TASK TO COMPLETE ▸
Go through the records below and show every line with the string "negb".

*** DATA FOR THIS TASK

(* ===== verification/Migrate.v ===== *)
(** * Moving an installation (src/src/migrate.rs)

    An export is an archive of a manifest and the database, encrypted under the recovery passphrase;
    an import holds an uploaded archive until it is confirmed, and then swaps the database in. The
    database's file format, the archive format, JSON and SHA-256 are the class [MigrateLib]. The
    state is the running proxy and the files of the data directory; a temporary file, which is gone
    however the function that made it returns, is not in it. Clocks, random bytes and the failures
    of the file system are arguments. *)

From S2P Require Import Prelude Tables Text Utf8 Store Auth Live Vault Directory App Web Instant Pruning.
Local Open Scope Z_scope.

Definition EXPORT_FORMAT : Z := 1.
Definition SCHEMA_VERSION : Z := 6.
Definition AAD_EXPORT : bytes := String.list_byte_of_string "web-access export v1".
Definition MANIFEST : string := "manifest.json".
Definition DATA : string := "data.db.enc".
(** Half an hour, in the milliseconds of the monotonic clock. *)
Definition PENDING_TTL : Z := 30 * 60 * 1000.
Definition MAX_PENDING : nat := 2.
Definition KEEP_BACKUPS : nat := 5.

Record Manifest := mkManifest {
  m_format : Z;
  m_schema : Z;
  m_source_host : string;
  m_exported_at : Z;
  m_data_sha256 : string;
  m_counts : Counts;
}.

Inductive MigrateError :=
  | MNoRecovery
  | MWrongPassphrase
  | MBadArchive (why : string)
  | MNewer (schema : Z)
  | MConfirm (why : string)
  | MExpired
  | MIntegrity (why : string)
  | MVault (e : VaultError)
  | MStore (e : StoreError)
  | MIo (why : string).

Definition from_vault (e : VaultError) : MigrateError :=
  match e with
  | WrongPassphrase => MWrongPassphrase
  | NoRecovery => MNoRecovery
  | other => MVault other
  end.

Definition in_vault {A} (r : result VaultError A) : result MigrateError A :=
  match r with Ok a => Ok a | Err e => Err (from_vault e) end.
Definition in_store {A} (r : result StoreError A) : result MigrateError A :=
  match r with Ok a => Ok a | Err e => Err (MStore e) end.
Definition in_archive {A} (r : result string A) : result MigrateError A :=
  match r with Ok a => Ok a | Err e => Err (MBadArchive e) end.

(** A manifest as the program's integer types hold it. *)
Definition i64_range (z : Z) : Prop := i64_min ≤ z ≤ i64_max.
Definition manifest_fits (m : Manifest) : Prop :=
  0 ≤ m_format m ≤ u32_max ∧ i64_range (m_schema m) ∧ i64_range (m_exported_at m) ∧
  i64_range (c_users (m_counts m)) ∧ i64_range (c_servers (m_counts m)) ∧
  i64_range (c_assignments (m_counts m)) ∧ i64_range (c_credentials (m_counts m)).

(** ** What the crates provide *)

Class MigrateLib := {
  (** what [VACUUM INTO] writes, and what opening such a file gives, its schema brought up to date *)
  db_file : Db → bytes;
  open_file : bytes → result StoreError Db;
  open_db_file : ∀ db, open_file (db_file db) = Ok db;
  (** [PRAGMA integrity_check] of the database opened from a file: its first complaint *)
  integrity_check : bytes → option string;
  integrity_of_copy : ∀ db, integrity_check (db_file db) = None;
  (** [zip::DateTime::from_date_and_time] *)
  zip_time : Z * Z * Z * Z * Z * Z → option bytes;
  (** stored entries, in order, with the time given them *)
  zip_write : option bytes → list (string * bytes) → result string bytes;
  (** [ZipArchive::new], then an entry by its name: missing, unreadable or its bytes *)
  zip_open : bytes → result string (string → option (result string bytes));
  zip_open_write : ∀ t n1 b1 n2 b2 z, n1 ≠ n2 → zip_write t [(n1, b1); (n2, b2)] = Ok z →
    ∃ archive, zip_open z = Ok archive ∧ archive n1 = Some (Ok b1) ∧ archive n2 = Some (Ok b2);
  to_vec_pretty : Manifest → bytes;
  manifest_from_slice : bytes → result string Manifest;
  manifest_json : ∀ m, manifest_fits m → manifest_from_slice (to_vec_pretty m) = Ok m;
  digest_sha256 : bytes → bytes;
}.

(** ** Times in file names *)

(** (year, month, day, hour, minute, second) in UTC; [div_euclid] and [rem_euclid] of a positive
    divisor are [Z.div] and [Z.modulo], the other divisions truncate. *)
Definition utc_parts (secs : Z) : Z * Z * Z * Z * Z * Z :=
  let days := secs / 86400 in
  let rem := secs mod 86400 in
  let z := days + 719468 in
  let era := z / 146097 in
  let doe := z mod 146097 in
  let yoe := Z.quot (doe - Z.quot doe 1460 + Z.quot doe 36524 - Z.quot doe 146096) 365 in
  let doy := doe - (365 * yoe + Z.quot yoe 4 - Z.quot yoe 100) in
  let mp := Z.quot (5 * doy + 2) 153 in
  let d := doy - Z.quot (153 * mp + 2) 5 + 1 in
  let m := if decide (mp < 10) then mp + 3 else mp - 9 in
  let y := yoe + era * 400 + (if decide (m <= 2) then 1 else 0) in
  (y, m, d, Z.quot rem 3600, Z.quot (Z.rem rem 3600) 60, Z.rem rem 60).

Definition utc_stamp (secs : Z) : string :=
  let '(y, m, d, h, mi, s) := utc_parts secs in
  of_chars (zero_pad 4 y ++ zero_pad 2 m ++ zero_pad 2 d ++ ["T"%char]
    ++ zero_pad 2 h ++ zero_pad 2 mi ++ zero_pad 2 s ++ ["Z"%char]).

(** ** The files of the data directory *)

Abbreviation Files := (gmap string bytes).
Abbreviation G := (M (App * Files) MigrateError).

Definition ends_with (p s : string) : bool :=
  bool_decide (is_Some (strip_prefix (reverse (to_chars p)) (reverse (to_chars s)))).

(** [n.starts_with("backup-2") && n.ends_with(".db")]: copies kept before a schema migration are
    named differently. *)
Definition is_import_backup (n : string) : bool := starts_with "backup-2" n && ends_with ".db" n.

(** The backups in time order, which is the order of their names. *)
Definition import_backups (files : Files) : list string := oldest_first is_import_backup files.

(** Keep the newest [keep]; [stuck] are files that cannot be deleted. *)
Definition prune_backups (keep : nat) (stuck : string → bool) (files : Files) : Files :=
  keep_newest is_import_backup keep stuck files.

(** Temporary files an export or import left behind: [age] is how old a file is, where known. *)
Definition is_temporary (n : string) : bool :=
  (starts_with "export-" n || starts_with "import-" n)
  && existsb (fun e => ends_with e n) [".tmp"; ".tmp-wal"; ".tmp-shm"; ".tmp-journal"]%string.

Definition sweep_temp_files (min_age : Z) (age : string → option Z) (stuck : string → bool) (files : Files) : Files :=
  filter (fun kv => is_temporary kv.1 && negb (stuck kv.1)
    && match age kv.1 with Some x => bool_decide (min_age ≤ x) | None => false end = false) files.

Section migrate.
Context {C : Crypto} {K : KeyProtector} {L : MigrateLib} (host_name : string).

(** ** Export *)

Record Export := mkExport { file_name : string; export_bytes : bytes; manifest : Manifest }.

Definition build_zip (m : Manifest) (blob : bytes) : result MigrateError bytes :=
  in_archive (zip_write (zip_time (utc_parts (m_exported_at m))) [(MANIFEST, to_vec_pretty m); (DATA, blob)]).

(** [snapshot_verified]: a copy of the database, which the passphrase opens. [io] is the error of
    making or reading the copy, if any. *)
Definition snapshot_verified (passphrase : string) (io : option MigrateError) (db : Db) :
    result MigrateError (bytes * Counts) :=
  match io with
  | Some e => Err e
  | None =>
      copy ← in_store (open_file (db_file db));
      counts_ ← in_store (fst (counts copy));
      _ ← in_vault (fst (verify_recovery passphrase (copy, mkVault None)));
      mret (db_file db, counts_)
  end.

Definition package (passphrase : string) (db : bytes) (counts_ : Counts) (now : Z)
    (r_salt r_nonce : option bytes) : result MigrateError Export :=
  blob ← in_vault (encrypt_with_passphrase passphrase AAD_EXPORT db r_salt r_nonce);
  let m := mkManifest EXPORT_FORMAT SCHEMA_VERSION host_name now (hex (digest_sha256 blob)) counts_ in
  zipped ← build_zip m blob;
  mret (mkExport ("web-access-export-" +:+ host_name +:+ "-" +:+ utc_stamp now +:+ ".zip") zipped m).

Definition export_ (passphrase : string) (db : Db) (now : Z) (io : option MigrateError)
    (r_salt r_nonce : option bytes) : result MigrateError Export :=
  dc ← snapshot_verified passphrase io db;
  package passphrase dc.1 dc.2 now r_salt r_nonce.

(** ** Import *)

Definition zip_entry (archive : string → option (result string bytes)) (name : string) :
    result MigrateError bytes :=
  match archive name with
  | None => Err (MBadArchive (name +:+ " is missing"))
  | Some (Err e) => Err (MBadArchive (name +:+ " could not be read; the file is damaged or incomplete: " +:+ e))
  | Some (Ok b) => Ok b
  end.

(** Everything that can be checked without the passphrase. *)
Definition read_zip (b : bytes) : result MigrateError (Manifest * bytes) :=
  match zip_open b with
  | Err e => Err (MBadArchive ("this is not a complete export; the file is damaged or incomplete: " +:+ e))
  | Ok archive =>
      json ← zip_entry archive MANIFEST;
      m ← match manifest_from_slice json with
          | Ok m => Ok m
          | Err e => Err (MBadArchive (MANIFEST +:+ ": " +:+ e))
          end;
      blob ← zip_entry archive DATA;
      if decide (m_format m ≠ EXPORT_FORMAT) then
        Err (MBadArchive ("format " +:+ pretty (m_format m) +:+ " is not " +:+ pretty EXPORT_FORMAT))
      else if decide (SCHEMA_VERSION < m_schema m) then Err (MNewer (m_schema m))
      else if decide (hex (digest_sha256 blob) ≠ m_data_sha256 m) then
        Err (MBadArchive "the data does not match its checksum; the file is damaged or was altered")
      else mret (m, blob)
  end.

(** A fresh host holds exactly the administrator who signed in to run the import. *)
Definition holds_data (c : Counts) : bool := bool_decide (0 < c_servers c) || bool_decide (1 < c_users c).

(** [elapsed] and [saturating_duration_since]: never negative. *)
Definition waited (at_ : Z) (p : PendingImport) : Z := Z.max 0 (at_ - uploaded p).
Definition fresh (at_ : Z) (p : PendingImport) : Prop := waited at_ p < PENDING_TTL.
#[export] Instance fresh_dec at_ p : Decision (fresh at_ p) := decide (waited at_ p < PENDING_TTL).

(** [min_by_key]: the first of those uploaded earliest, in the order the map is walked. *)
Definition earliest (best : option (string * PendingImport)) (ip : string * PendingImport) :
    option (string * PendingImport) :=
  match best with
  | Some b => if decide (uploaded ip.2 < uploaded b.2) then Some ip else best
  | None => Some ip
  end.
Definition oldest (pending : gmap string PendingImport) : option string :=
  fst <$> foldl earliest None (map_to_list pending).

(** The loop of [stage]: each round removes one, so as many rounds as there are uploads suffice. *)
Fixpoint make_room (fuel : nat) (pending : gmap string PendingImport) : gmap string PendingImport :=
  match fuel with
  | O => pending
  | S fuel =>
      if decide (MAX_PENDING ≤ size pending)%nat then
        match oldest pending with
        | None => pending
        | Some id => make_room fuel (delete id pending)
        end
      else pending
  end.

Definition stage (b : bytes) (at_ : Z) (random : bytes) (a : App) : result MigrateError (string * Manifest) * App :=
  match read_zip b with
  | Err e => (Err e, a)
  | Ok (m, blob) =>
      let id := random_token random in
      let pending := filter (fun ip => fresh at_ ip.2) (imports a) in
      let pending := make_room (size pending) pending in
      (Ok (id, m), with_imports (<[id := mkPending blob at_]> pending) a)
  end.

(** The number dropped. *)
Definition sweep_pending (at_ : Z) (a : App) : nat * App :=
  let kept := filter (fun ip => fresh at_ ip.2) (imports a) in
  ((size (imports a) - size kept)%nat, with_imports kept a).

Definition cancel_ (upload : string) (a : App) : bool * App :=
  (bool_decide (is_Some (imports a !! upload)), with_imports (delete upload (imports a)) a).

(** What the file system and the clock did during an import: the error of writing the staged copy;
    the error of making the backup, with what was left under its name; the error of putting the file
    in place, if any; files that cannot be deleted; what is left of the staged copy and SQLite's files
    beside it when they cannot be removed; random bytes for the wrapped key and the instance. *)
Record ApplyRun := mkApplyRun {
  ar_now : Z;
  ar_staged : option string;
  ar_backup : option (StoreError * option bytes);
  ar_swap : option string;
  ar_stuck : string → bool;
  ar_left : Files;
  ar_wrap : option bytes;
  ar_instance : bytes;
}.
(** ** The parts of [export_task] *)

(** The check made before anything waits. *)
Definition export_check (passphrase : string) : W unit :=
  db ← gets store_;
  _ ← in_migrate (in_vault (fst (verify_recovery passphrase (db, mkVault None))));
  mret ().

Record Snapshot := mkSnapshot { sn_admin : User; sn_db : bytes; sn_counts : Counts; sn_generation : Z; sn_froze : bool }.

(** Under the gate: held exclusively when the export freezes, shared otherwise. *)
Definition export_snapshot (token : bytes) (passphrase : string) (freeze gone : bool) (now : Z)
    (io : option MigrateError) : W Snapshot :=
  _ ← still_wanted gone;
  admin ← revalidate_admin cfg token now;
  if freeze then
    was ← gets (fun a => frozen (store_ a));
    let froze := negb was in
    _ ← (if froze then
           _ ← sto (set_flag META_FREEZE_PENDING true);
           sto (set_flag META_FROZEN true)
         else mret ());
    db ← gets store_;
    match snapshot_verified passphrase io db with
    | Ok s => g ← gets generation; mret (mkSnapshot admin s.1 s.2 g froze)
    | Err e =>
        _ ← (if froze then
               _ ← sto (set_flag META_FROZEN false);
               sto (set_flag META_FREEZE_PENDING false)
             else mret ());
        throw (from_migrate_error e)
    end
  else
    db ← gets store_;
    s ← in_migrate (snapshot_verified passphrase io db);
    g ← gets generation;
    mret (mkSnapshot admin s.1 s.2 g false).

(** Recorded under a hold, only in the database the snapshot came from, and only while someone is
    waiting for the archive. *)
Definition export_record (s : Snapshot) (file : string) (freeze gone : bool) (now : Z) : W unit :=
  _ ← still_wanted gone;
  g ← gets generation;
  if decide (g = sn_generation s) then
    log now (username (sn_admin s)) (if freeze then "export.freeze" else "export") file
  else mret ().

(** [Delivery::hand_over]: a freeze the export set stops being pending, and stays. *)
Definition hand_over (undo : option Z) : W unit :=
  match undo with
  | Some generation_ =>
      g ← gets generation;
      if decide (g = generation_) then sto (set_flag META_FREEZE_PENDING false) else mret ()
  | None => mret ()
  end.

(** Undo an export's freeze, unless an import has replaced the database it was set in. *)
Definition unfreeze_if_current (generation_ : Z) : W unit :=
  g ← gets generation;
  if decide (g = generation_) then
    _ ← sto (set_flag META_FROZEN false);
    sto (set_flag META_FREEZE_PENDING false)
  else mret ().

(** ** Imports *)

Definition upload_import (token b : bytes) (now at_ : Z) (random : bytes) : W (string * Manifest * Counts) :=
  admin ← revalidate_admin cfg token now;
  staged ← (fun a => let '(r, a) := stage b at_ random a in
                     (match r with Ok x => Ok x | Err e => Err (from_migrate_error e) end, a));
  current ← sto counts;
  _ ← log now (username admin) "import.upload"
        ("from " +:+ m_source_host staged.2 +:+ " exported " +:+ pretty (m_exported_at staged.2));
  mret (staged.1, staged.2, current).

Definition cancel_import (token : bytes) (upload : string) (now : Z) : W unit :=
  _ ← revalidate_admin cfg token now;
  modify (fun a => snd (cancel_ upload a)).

******

RESPONSE TO THIS TASK ▸
  filter (fun kv => is_temporary kv.1 && negb (stuck kv.1)
    let froze := negb was in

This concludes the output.